No caso analisado, o TRF5 destacou que a empresa possui como atividade principal o fornecimento e gestão de recursos humanos para terceiros (CNAE 78.30-2-00). Além disso, mantém entre suas atividades secundárias funções típicas da área de Administração, como gestão e administração da propriedade imobiliária (68.22-6-00), seleção e agenciamento de mão de obra (78.10-8-00), locação de mão de obra temporária (78.20-5-00) e serviços combinados de escritório e apoio administrativo (82.11-3-00), além de atividades de apoio como monitoramento eletrônico e limpeza.
Para o diretor de Fiscalização e Registro do Conselho Federal de Administração (CFA), Adm. Sérgio Rauber, a decisão do TRF-5 reveste-se de importância estratégica para o Sistema CFA/CRAs, pois reafirma a obrigatoriedade de registro baseada nas atividades declaradas pela empresa em seus atos constitutivos.
“Ao estabelecer que o objeto social e as CNAEs não são meras formalidades, mas declarações de vontade e de aptidão técnica perante o Estado e o mercado, o Judiciário garante que a autarquia não detenha o ônus de provar a atividade prática quando esta já está formalmente descrita nos atos constitutivos da empresa”, afirmou.
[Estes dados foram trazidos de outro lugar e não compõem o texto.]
(** * SIPI-ETL: detection and region monitoring, verified against the source

    Shallow embedding of
      - src/modules/portals/idealista/transform/overpass_queries.py
      - src/modules/portals/idealista/transform/scorer.py
      - src/modules/portals/idealista/transform/osm_matcher.py
      - src/core/geo/models.py
      - src/core/geo/region_builder.py
      - src/core/geo/region_monitor.py

    Conventions.
    - Python numbers (int and float) are exact rationals [Q]; comparisons are
      the boolean tests of QArith.  The functions of Python's [math] module
      are not rational and are taken as a record [libm] of total functions:
      float rounding is outside the model, and with it the [ValueError] that
      [sqrt] raises in the two haversine formulas when rounding takes its
      argument below zero (points near the antipode of the centre).
    - A Python call either returns or raises: [result].
    - Python [str] is a UTF-8 byte string; [lower] maps the ASCII and the
      Latin-1 capital letters (the alphabet of the Spanish keyword lists),
      and leaves the capitals of the rest of Unicode, which [str.lower]
      maps too.
    - The statements sent to the database and the awaits are taken to
      complete: a failing connection or a task cancelled at an await is
      outside the model.
    - A free name of a function body is looked up in the globals of its
      module when the body runs.  Where a body uses a name that its module
      does not bind, the binding is part of the model's input, and the
      module as shipped is the input with the name unbound. *)

From Stdlib Require Import ZArith QArith Qround Qminmax Qabs.
From Stdlib Require Import String Ascii List Lia Lqa.
From Stdlib Require Import Sorted Permutation DecimalString.
From stdpp Require Import gmap strings list.

Import ListNotations.
Local Open Scope string_scope.
Local Open Scope Q_scope.

(** ** Python runtime *)

Module Py.

Inductive exn : Type :=
| NameError (name : string)
| AttributeError (attr : string)
| TypeError
| ValueError (msg : string)
| IndexError
| ZeroDivisionError
| OtherException (class : string).

Inductive result (A : Type) : Type :=
| Ok (a : A)
| Raise (e : exn).
Arguments Ok {A} a.
Arguments Raise {A} e.

Definition bind {A B} (r : result A) (k : A -> result B) : result B :=
  match r with
  | Ok a => k a
  | Raise e => Raise e
  end.

Definition returns {A} (r : result A) : Prop := exists a, r = Ok a.

(** [x or d] on an optional value whose falsy inhabitant is [None]. *)
Definition get_default {A} (o : option A) (d : A) : A :=
  match o with Some a => a | None => d end.

(** Truth value of a number: zero is falsy. *)
Definition truthy (q : Q) : bool := negb (Qeq_bool q 0).

(** Truth value of an optional number: [None] and zero are falsy. *)
Definition truthy_opt (o : option Q) : bool :=
  match o with Some q => truthy q | None => false end.

(** *** Strings *)

Definition lower_byte (after_c3 : bool) (c : ascii) : ascii :=
  let n := N_of_ascii c in
  if after_c3
  then if (N.leb 128 n && N.leb n 158 && negb (N.eqb n 151))%bool
       then ascii_of_N (n + 32) else c
  else if (N.leb 65 n && N.leb n 90)%bool
       then ascii_of_N (n + 32) else c.

Fixpoint lower_from (after_c3 : bool) (s : string) : string :=
  match s with
  | EmptyString => EmptyString
  | String c s' =>
      String (lower_byte after_c3 c) (lower_from (N.eqb (N_of_ascii c) 195) s')
  end.

(** [s.lower()] *)
Definition lower (s : string) : string := lower_from false s.
(** * DroneForce backend: flight-log parser, flight validator, report hash

  A shallow embedding of [src/validator/parser.py],
  [src/validator/validator.py] and the report-hash block of [src/main.py],
  with the properties of the specification proved about it.

  Numbers.  Python's [int] and [float] values are modelled as real numbers
  ([R]): comparisons are the order of the reals, [/] is true division and
  raises [ZeroDivisionError] on a zero divisor, and a number is falsy
  exactly when it is zero.  Rounding, NaN and the infinities of binary64
  are outside this model.

  Binary64.  Where a property turns on NaN, on rounding or on the value of
  [math.cos] at a pole, the validator is embedded a second time, in module
  [F64], over the binary64 floats of the kernel, with the cosine of the C
  library as a parameter.

  Exceptions.  Code that can raise returns a [result]; the exception is a
  value of [exn]. *)

From Stdlib Require Import Reals Lra List String Ascii ZArith Bool Lia.
From Stdlib Require Import Strings.Byte DecimalString Permutation.
From Stdlib Require Import Floats.
Import ListNotations.

Set Implicit Arguments.

(* ================================================================== *)
(** * Python base: exceptions, numbers, built-ins                      *)
(* ================================================================== *)

Module Py.

Inductive exn : Type :=
| ValueError (msg : string)
| FileNotFoundError (msg : string)
| ZeroDivisionError (msg : string).

Inductive result (A : Type) : Type :=
| Ok (a : A)
| Raise (e : exn).
Arguments Ok {A} a.
Arguments Raise {A} e.

Definition bind {A B : Type} (c : result A) (k : A -> result B) : result B :=
  match c with
  | Ok a => k a
  | Raise e => Raise e
  end.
Rauber destaca, ainda, que a decisão consolida a reserva de mercado em setores estratégicos, assegurando que a gestão técnica de recursos humanos seja exercida exclusivamente por profissionais habilitados.
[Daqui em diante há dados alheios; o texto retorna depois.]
(** C10 (amended).  A page size of 0 or less passes the clamp unchanged.
    With [page = 1]: a page size of 0 gives the empty answer, reported
    with [total] 0; a page size of [-k], [k >= 1], with more than [k]
    kept rows gives all the sorted rows but the last [k], and
    [total_pages = (total - k - 1) // -k], which is never positive: it
    is 0 when [total = k + 1] and negative when [total > k + 1]. *)
Theorem nonpositive_page_size (csv : option (list row)) (now : PyDate.date)
    (start_date end_date : option string) (sort_by : string) (sort_desc : bool)
    (current_user : row) (u role : value) (k : Z) :
  current_user !! "username" = Some u -> current_user !! "role" = Some role ->
  let total := Z.of_nat (length (all_metrics csv start_date end_date)) in
  (forall page_size, page_size <= 0 ->
     Z.min page_size MAX_RECORDS_PER_REQUEST = page_size)
  /\ get_metrics_data csv now start_date end_date sort_by sort_desc 1 0 current_user
     = Ok200 {[ "data" := JList [];
                "total" := JInt 0;
                "page" := JInt 1;
                "page_size" := JInt 0;
                "total_pages" := JInt 0;
                "message" := JStr "Nenhum dado encontrado" ]}
  /\ (1 <= k -> k < total ->
       requested_page csv start_date end_date sort_by sort_desc 1 (- k)
       = take (Z.to_nat (total - k))
           (sort_data (all_metrics csv start_date end_date) sort_by sort_desc)
       /\ (exists items,
            get_metrics_data csv now start_date end_date sort_by sort_desc 1 (- k)
              current_user
            = Ok200 {[ "data" := JList items;
                       "total" := JInt total;
                       "page" := JInt 1;
                       "page_size" := JInt (- k);
                       "total_pages" := JInt ((total + - k - 1) / (- k));
                       "showing" := JInt (Z.of_nat (length items)) ]}
            /\ Z.of_nat (length items) = total - k)
       /\ (total + - k - 1) / (- k) <= 0
       /\ ((total + - k - 1) / (- k) < 0 <-> k + 1 < total)).
Proof.
  intros Hu Hrole total. split; [|split].
  - intros ps Hps. unfold MAX_RECORDS_PER_REQUEST. lia.
  - apply (get_metrics_data_empty csv now start_date end_date sort_by sort_desc
             1 0 current_user u Hu).
    unfold requested_page. rewrite load_metrics_optimized_eq. simpl.
    apply length_zero_iff_nil. rewrite slice_length. unfold PyList.clip. simpl. lia.
  - intros Hk Hlt.
    assert (Z.min (- k) MAX_RECORDS_PER_REQUEST = - k) as Hmin
      by (unfold MAX_RECORDS_PER_REQUEST; lia).
    assert (requested_page csv start_date end_date sort_by sort_desc 1 (- k)
            = take (Z.to_nat (total - k))
                (sort_data (all_metrics csv start_date end_date) sort_by sort_desc))
      as Hpage.
    { unfold requested_page. rewrite load_metrics_optimized_eq, Hmin. simpl fst.
      replace ((Z.max 1 1 - 1) * - k) with 0 by lia.
      rewrite slice_from_zero, sort_data_length. unfold PyList.clip. fold total.
      destruct (Z.ltb_spec (0 + - k) 0); [|lia]. f_equal. lia. }
    split; [exact Hpage|]. split;
      [|destruct (div_negative (total + - k - 1) k) as [H1 H2]; [lia..|];
        split; [exact H1|rewrite H2; lia]].
    destruct (get_metrics_data_page csv now start_date end_date sort_by sort_desc
                1 (- k) current_user u role Hu Hrole) as (items & Eq & Hl & _).
    { rewrite Hpage. intros H. apply (f_equal length) in H.
      rewrite length_take, sort_data_length in H. simpl in H. lia. }
    exists items. rewrite Hmin in Eq. split; [exact Eq|].
    rewrite Hl, Hpage, length_take, sort_data_length. lia.
Qed.

Lemma nonpositive_page_size_witness :
  exists items,
    response_field
      (get_metrics_data (Some three_rows) some_day None None "date" false 1 (-1)
         viewer_user) "data" = Some (JList items)
    /\ Z.of_nat (length items) = 2
    /\ (3 + -1 - 1) / (-1) < 0.
Proof.
  destruct (nonpositive_page_size (Some three_rows) some_day None None "date" false
              viewer_user (VStr "bia") (VStr "user") 1 eq_refl eq_refl)
    as (_ & _ & H).
  destruct H as (_ & (items & E & Hn) & _ & Hneg);
    [lia|vm_compute; reflexivity|].
  exists items. split; [|split; [exact Hn|]].
  - exact (f_equal (fun r => response_field r "data") E).
  - apply Hneg. vm_compute. reflexivity.
Defined.

End Pagination.

(* ===================================================================== *)
(** ** C6: role gating of [cost_micros] *)
(* ===================================================================== *)

Section C6.

Lemma base_columns_public :
  Forall (fun c : gmap string string => c !! "key" <> Some "cost_micros") base_columns.
Proof. repeat constructor; vm_compute; discriminate. Qed.

Lemma get_available_columns_role (current_user : row) (role : value) :
  current_user !! "role" = Some role ->
  exists cols, get_available_columns current_user = Ok {[ "columns" := JList cols ]}
    /\ ((exists c, c ∈ cols /\ c !! "key" = Some "cost_micros") <-> role = VStr "admin").
Proof.
  intros Hrole. unfold get_available_columns, subscript. rewrite Hrole, bind_Ok.
  eexists. split; [reflexivity|]. rewrite <- eq_str_iff.
  destruct (eq_str role "admin").
  - split; [reflexivity|]. intros _.
    exists (column "cost_micros" "Cost (Micros)"). split; [|reflexivity].
    unfold list_insert_at. simpl. set_solver.
  - split; [|discriminate]. intros (c & Hc & Hk). exfalso.
    pose proof base_columns_public as H. rewrite Forall_forall in H.
    exact (H c Hc Hk).
Qed.

(** C6.  For a caller with a user name and a role: every item of the
    [data] of [GET /data] has the key [cost_micros] if and only if the
    role is [admin], and has no such key at all otherwise; the answer
    of [GET /columns] lists a column with key [cost_micros] if and only
    if the role is [admin]. *)
Theorem cost_micros_only_for_admin (csv : option (list row)) (now : PyDate.date)
    (start_date end_date : option string) (sort_by : string) (sort_desc : bool)
    (page page_size : Z) (current_user : row) (u role : value) :
  current_user !! "username" = Some u -> current_user !! "role" = Some role ->
  (exists items,
     response_field
       (get_metrics_data csv now start_date end_date sort_by sort_desc page
          page_size current_user) "data" = Some (JList items)
     /\ length items
        = length (requested_page csv start_date end_date sort_by sort_desc
                    page page_size)
     /\ Forall (fun item =>
                  (is_Some (item !! "cost_micros") <-> role = VStr "admin")
                  /\ (role <> VStr "admin" -> item !! "cost_micros" = None))
          items)
  /\ (exists cols,
        get_available_columns current_user = Ok {[ "columns" := JList cols ]}
        /\ ((exists c, c ∈ cols /\ c !! "key" = Some "cost_micros")
            <-> role = VStr "admin")).
Proof.
  intros Hu Hrole. split; [|apply get_available_columns_role, Hrole].
  destruct (requested_page csv start_date end_date sort_by sort_desc page page_size)
    as [|r data] eqn:E.
  - exists []. rewrite (get_metrics_data_empty _ _ _ _ _ _ _ _ _ u Hu E).
    repeat split. constructor.
  - destruct (get_metrics_data_page csv now start_date end_date sort_by sort_desc
                page page_size current_user u role Hu Hrole) as (items & Eq & Hl & Hi);
      [rewrite E; discriminate|].
    exists items. rewrite Eq, <- E. split; [reflexivity|]. split; [exact Hl|].
    eapply Forall_impl; [exact Hi|]. intros item H. split; [exact H|].
    intros Hne. destruct (item !! "cost_micros") eqn:Ec; [|reflexivity].
    exfalso. apply Hne, H. eauto.
Qed.

Lemma cost_micros_only_for_admin_witness :
  (exists items,
     response_field
       (get_metrics_data (Some three_rows) some_day None None "date" false 1 25
          viewer_user) "data" = Some (JList items)
     /\ length items = 3%nat
     /\ Forall (fun item : gmap string string => item !! "cost_micros" = None) items)
  /\ (exists items,
        response_field
          (get_metrics_data (Some three_rows) some_day None None "date" false 1 25
             admin_user) "data" = Some (JList items)
        /\ length items = 3%nat
        /\ Forall (fun item : gmap string string => is_Some (item !! "cost_micros"))
             items).
Proof.
  split.
  - destruct (cost_micros_only_for_admin (Some three_rows) some_day None None
                "date" false 1 25 viewer_user (VStr "bia") (VStr "user")
                eq_refl eq_refl) as [(items & E & Hl & Hi) _].
    exists items. split; [exact E|]. split; [exact Hl|].
    eapply Forall_impl; [exact Hi|]. intros item [_ H]. apply H. discriminate.
  - destruct (cost_micros_only_for_admin (Some three_rows) some_day None None
                "date" false 1 25 admin_user (VStr "ana") (VStr "admin")
                eq_refl eq_refl) as [(items & E & Hl & Hi) _].
    exists items. split; [exact E|]. split; [exact Hl|].
    eapply Forall_impl; [exact Hi|]. intros item [H _]. apply H. reflexivity.
Defined.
“Essa medida protege a coletividade contra os riscos e danos provocados pela má prestação de serviços que exigem conhecimentos técnicos e científicos indispensáveis”, disse o diretor.
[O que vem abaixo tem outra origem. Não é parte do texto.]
(** The sign of a number that is rounded above the least exponent. *)
Definition hasSign (s : bool) (x : spec_float) : Prop :=
  match x with
  | S754_finite s' _ _ | S754_infinity s' => s' = s
  | _ => False
  end.

End FloatSpec.

Section SimilaritySpec.
Import Similarity.
Local Open Scope float_scope.

(** A component that is zero, as [x === 0] tells. *)
Definition isZero (x : float) : Prop := (x =? 0) = true.

(** The norm of a vector as [cosineSimilarity] computes it: the square
    root of the sum of the squares, added from the left to 0. *)
Fixpoint squaresFrom (acc : float) (v : list float) : float :=
  match v with
  | [] => acc
  | x :: v' => squaresFrom (acc + x * x) v'
  end.

Definition norm (v : list float) : float := sqrt (squaresFrom 0 v).

End SimilaritySpec.

Section RankingSpec.
Import Similarity.

(** The scores come with the indices of the chunks, in order. *)
Definition byIndex (a b : Scored) : Prop := index a < index b.

(** Entries of equal score keep the order of their indices. *)
Definition tiesByIndex (a b : Scored) : Prop :=
  (score a =? score b)%float = true -> index a < index b.

(** The later of two neighbours has no greater score. *)
Definition descending (a b : Scored) : Prop :=
  (score b <=? score a)%float = true.

Definition atLeast (threshold : float) (item : Scored) : Prop :=
  (threshold <=? score item)%float = true.

End RankingSpec.

Section ServiceWorkerSpec.
Import Types Similarity Messages ServiceWorker.

(** A result of [handleSearchQuery] and an entry of [findTopKSimilar] that
    stand for the same chunk of [embedded], with the same score. *)
Definition ranked (embedded : list TextChunk) (result : SearchResult)
    (item : Scored) : Prop :=
  nth_error embedded (Z.to_nat (index item)) = Some (chunk result)
  /\ Messages.score result = Similarity.score item
  /\ highlighted result = false.

(** A chunk whose embedding has another length than the query's. *)
Definition mismatched (queryEmbedding : list float) (c : TextChunk) : Prop :=
  exists e, embedding c = Some e /\ length e <> length queryEmbedding.

End ServiceWorkerSpec.

Section ChunkerLayout.
Import JsString Types TextChunker.

(** The offsets of a group of fragments: where its first fragment starts
    and where its last fragment ends. *)
Definition startOf (g : list TextNode) : Z :=
  match g with
  | n :: _ => tn_startOffset n
  | [] => 0
  end.
(** X17: nothing is lost when [top_k] is at least the number of candidates:
    every candidate whose score is not below the threshold is returned. *)
Theorem search_similar_is_complete :
  forall q E texts top_k thr results sims j,
    (len E <= top_k)%Z ->
    search_similar q E texts top_k thr = Ok results ->
    VectorMath.cosine_similarity_matrix E q = Ok sims ->
    (j < List.length E)%nat ->
    (item sims j <? thr) = false ->
    In (Z.of_nat j) (map index results).
Proof.
  intros q E texts top_k thr results sims j Hk H Hsims Hj Hpass.
  destruct (search_similar_spec _ _ _ _ _ H) as (sims' & n & Hsims' & Hn & Hmap).
  rewrite Hsims in Hsims'. injection Hsims' as <-.
  pose proof (cosine_similarity_matrix_length _ _ Hsims) as Hlen.
  fold (selected sims thr n) in Hmap.
  destruct (sorted_prefix_rev_indices sims (List.length sims)) as [_ Hin].
  destruct (sorted_prefix_rev_spec sims (List.length sims)) as (_ & _ & Hl).
  rewrite <- argsort_reversed in Hin, Hl.
  rewrite (result_indices _ _ _ _ Hmap). apply in_map, selected_spec.
  split; [|exact Hpass].
  rewrite firstn_all2; [apply Hin; lia|].
  unfold len in Hk. rewrite Hn by lia. lia.
Qed.

Lemma search_similar_is_complete_witness :
  In (Z.of_nat 1)
    (map index [mkSearchResult 0 1 None None; mkSearchResult 1 0 None None]).
Proof.
  apply (@search_similar_is_complete [1; 0] [[1; 0]; [0; 1]] None 5 0
           [mkSearchResult 0 1 None None; mkSearchResult 1 0 None None]
           [1; 0] 1).
  - unfold len. simpl. lia.
  - reflexivity.
  - reflexivity.
  - simpl. lia.
  - reflexivity.
Defined.

Lemma collect_texts sims texts thr idxs results :
  collect sims texts thr idxs = Ok results ->
  Forall (fun r => text_at texts (Z.to_nat (index r)) = Ok (text r) /\
                   metadata r = None) results.
Proof.
  revert results. induction idxs as [|i idxs IH]; simpl; intros results H.
  - injection H as <-. constructor.
  - destruct (item sims i <? thr); [now apply IH|].
    destruct (text_at texts i) as [t|] eqn:Et; simpl in H; [|discriminate].
    destruct (collect sims texts thr idxs) as [rest|]; simpl in H;
      [|discriminate].
    injection H as <-. constructor; [|now apply IH].
    simpl. now rewrite Nat2Z.id.
Qed.

(** X18: the text of a result is the text at the result's index.  When no
    texts, or an empty list of texts, is passed, every result has no text;
    otherwise every result carries [texts[index]].  No result has
    metadata. *)
Theorem search_similar_texts_follow_indices :
  forall q E texts top_k thr results,
    search_similar q E texts top_k thr = Ok results ->
    Forall (fun r =>
              metadata r = None /\
              match texts with
              | None | Some [] => text r = None
              | Some l =>
                  text r = nth_error l (Z.to_nat (index r)) /\ text r <> None
              end) results.
Proof.
  intros q E texts top_k thr results H. unfold search_similar in H.
  destruct (VectorMath.cosine_similarity_matrix E q) as [sims|]; simpl in H;
    [|discriminate].
  apply collect_texts in H. eapply Forall_impl; [|exact H].
  intros r [Ht Hm]. split; [exact Hm|]. unfold text_at in Ht.
  destruct texts as [[|t l]|]; try (now injection Ht as <-).
  destruct (nth_error (t :: l) (Z.to_nat (index r))) as [t'|];
    [|discriminate].
  injection Ht as <-. split; [reflexivity | discriminate].
Qed.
Com esse entendimento, o TRF5 reconheceu a legitimidade da exigência de registro da empresa no CRA-CE, bem como da cobrança das anuidades e da inscrição no CADIN. A decisão também afastou a condenação por danos morais e a restituição de valores que haviam sido determinadas anteriormente.
A vitória reforça a competência legal do CRA-CE na fiscalização das atividades privativas da Administração e consolida o entendimento de que empresas que exercem funções típicas da área devem estar regularmente registradas no Conselho.